DATASET RECORDS Start Marker

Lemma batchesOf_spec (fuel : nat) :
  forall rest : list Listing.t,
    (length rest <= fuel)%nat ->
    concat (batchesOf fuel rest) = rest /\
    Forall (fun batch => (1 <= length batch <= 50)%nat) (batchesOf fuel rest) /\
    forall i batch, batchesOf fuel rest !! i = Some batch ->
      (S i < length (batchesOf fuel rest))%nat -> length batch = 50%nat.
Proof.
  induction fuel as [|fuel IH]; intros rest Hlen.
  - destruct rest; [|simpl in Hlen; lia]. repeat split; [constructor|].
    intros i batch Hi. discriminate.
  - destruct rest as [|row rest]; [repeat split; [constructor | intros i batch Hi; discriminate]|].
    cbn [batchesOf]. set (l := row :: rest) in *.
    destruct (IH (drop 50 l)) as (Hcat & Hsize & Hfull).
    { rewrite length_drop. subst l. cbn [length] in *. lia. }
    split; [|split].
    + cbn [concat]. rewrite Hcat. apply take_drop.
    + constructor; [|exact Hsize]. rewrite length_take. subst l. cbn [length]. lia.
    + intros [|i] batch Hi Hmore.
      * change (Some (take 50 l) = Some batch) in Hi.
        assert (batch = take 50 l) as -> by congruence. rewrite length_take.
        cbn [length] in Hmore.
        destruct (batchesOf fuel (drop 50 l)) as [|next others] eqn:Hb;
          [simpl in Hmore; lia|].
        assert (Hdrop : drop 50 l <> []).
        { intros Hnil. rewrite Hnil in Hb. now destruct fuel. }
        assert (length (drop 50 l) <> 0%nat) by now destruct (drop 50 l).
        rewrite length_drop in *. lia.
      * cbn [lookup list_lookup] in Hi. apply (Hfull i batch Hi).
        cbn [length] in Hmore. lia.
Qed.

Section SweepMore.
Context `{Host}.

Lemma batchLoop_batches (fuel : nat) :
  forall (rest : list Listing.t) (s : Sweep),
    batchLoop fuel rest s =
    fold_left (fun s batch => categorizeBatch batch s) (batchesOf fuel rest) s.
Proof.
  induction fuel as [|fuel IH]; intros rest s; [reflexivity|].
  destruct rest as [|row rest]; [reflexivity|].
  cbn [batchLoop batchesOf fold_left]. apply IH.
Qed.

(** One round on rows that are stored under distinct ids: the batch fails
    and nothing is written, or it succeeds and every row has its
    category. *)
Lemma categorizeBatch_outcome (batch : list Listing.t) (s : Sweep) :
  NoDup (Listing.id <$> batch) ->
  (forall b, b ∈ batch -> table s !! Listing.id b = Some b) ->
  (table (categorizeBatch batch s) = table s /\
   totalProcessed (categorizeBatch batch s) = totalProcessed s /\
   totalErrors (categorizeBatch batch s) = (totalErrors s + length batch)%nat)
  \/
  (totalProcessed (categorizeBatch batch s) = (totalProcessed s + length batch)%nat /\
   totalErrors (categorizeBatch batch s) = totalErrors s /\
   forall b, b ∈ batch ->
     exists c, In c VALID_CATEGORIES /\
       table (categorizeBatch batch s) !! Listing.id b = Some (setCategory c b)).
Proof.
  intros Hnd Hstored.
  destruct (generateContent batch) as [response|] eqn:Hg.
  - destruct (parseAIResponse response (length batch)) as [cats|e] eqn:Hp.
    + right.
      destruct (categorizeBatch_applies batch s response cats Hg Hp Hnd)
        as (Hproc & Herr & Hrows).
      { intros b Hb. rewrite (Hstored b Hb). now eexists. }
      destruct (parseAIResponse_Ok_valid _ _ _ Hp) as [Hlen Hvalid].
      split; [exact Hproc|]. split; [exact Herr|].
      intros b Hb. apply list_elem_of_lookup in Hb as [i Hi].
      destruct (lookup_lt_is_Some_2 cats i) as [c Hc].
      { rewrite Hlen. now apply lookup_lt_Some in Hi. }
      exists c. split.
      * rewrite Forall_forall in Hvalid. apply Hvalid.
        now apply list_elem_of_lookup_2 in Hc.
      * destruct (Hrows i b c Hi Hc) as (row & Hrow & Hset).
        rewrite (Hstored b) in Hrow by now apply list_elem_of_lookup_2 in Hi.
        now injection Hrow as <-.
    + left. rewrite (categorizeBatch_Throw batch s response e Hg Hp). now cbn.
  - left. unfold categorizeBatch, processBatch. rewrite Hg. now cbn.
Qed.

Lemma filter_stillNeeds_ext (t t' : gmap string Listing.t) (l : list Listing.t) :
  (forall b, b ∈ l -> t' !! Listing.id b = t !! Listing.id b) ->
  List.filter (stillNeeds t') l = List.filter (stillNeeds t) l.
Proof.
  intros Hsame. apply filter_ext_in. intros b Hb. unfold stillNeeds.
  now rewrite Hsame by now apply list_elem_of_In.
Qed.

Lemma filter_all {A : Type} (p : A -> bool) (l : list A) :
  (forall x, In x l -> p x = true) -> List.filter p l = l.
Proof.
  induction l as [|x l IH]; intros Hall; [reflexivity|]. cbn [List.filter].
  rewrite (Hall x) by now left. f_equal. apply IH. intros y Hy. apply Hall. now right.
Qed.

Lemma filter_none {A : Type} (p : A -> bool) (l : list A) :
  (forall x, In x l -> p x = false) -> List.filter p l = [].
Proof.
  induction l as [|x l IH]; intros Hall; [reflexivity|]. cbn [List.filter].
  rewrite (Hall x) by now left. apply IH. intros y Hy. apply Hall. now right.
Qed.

DATASET RECORDS End Marker

- **ACTIVITY**: Nothing is to be left out: set down all the records again exactly.

- **ANSWER AREA**:
Lemma batchesOf_spec (fuel : nat) :
  forall rest : list Listing.t,
    (length rest <= fuel)%nat ->
    concat (batchesOf fuel rest) = rest /\
    Forall (fun batch => (1 <= length batch <= 50)%nat) (batchesOf fuel rest) /\
    forall i batch, batchesOf fuel rest !! i = Some batch ->
      (S i < length (batchesOf fuel rest))%nat -> length batch = 50%nat.
Proof.
  induction fuel as [|fuel IH]; intros rest Hlen.
  - destruct rest; [|simpl in Hlen; lia]. repeat split; [constructor|].
    intros i batch Hi. discriminate.
  - destruct rest as [|row rest]; [repeat split; [constructor | intros i batch Hi; discriminate]|].
    cbn [batchesOf]. set (l := row :: rest) in *.
    destruct (IH (drop 50 l)) as (Hcat & Hsize & Hfull).
    { rewrite length_drop. subst l. cbn [length] in *. lia. }
    split; [|split].
    + cbn [concat]. rewrite Hcat. apply take_drop.
    + constructor; [|exact Hsize]. rewrite length_take. subst l. cbn [length]. lia.
    + intros [|i] batch Hi Hmore.
      * change (Some (take 50 l) = Some batch) in Hi.
        assert (batch = take 50 l) as -> by congruence. rewrite length_take.
        cbn [length] in Hmore.
        destruct (batchesOf fuel (drop 50 l)) as [|next others] eqn:Hb;
          [simpl in Hmore; lia|].
        assert (Hdrop : drop 50 l <> []).
        { intros Hnil. rewrite Hnil in Hb. now destruct fuel. }
        assert (length (drop 50 l) <> 0%nat) by now destruct (drop 50 l).
        rewrite length_drop in *. lia.
      * cbn [lookup list_lookup] in Hi. apply (Hfull i batch Hi).
        cbn [length] in Hmore. lia.
Qed.

Section SweepMore.
Context `{Host}.

Lemma batchLoop_batches (fuel : nat) :
  forall (rest : list Listing.t) (s : Sweep),
    batchLoop fuel rest s =
    fold_left (fun s batch => categorizeBatch batch s) (batchesOf fuel rest) s.
Proof.
  induction fuel as [|fuel IH]; intros rest s; [reflexivity|].
  destruct rest as [|row rest]; [reflexivity|].
  cbn [batchLoop batchesOf fold_left]. apply IH.
Qed.

(** One round on rows that are stored under distinct ids: the batch fails
    and nothing is written, or it succeeds and every row has its
    category. *)
Lemma categorizeBatch_outcome (batch : list Listing.t) (s : Sweep) :
  NoDup (Listing.id <$> batch) ->
  (forall b, b ∈ batch -> table s !! Listing.id b = Some b) ->
  (table (categorizeBatch batch s) = table s /\
   totalProcessed (categorizeBatch batch s) = totalProcessed s /\
   totalErrors (categorizeBatch batch s) = (totalErrors s + length batch)%nat)
  \/
  (totalProcessed (categorizeBatch batch s) = (totalProcessed s + length batch)%nat /\
   totalErrors (categorizeBatch batch s) = totalErrors s /\
   forall b, b ∈ batch ->
     exists c, In c VALID_CATEGORIES /\
       table (categorizeBatch batch s) !! Listing.id b = Some (setCategory c b)).
Proof.
  intros Hnd Hstored.
  destruct (generateContent batch) as [response|] eqn:Hg.
  - destruct (parseAIResponse response (length batch)) as [cats|e] eqn:Hp.
    + right.
      destruct (categorizeBatch_applies batch s response cats Hg Hp Hnd)
        as (Hproc & Herr & Hrows).
      { intros b Hb. rewrite (Hstored b Hb). now eexists. }
      destruct (parseAIResponse_Ok_valid _ _ _ Hp) as [Hlen Hvalid].
      split; [exact Hproc|]. split; [exact Herr|].
      intros b Hb. apply list_elem_of_lookup in Hb as [i Hi].
      destruct (lookup_lt_is_Some_2 cats i) as [c Hc].
      { rewrite Hlen. now apply lookup_lt_Some in Hi. }
      exists c. split.
      * rewrite Forall_forall in Hvalid. apply Hvalid.
        now apply list_elem_of_lookup_2 in Hc.
      * destruct (Hrows i b c Hi Hc) as (row & Hrow & Hset).
        rewrite (Hstored b) in Hrow by now apply list_elem_of_lookup_2 in Hi.
        now injection Hrow as <-.
    + left. rewrite (categorizeBatch_Throw batch s response e Hg Hp). now cbn.
  - left. unfold categorizeBatch, processBatch. rewrite Hg. now cbn.
Qed.

Lemma filter_stillNeeds_ext (t t' : gmap string Listing.t) (l : list Listing.t) :
  (forall b, b ∈ l -> t' !! Listing.id b = t !! Listing.id b) ->
  List.filter (stillNeeds t') l = List.filter (stillNeeds t) l.
Proof.
  intros Hsame. apply filter_ext_in. intros b Hb. unfold stillNeeds.
  now rewrite Hsame by now apply list_elem_of_In.
Qed.

Lemma filter_all {A : Type} (p : A -> bool) (l : list A) :
  (forall x, In x l -> p x = true) -> List.filter p l = l.
Proof.
  induction l as [|x l IH]; intros Hall; [reflexivity|]. cbn [List.filter].
  rewrite (Hall x) by now left. f_equal. apply IH. intros y Hy. apply Hall. now right.
Qed.

Lemma filter_none {A : Type} (p : A -> bool) (l : list A) :
  (forall x, In x l -> p x = false) -> List.filter p l = [].
Proof.
  induction l as [|x l IH]; intros Hall; [reflexivity|]. cbn [List.filter].
  rewrite (Hall x) by now left. apply IH. intros y Hy. apply Hall. now right.
Qed.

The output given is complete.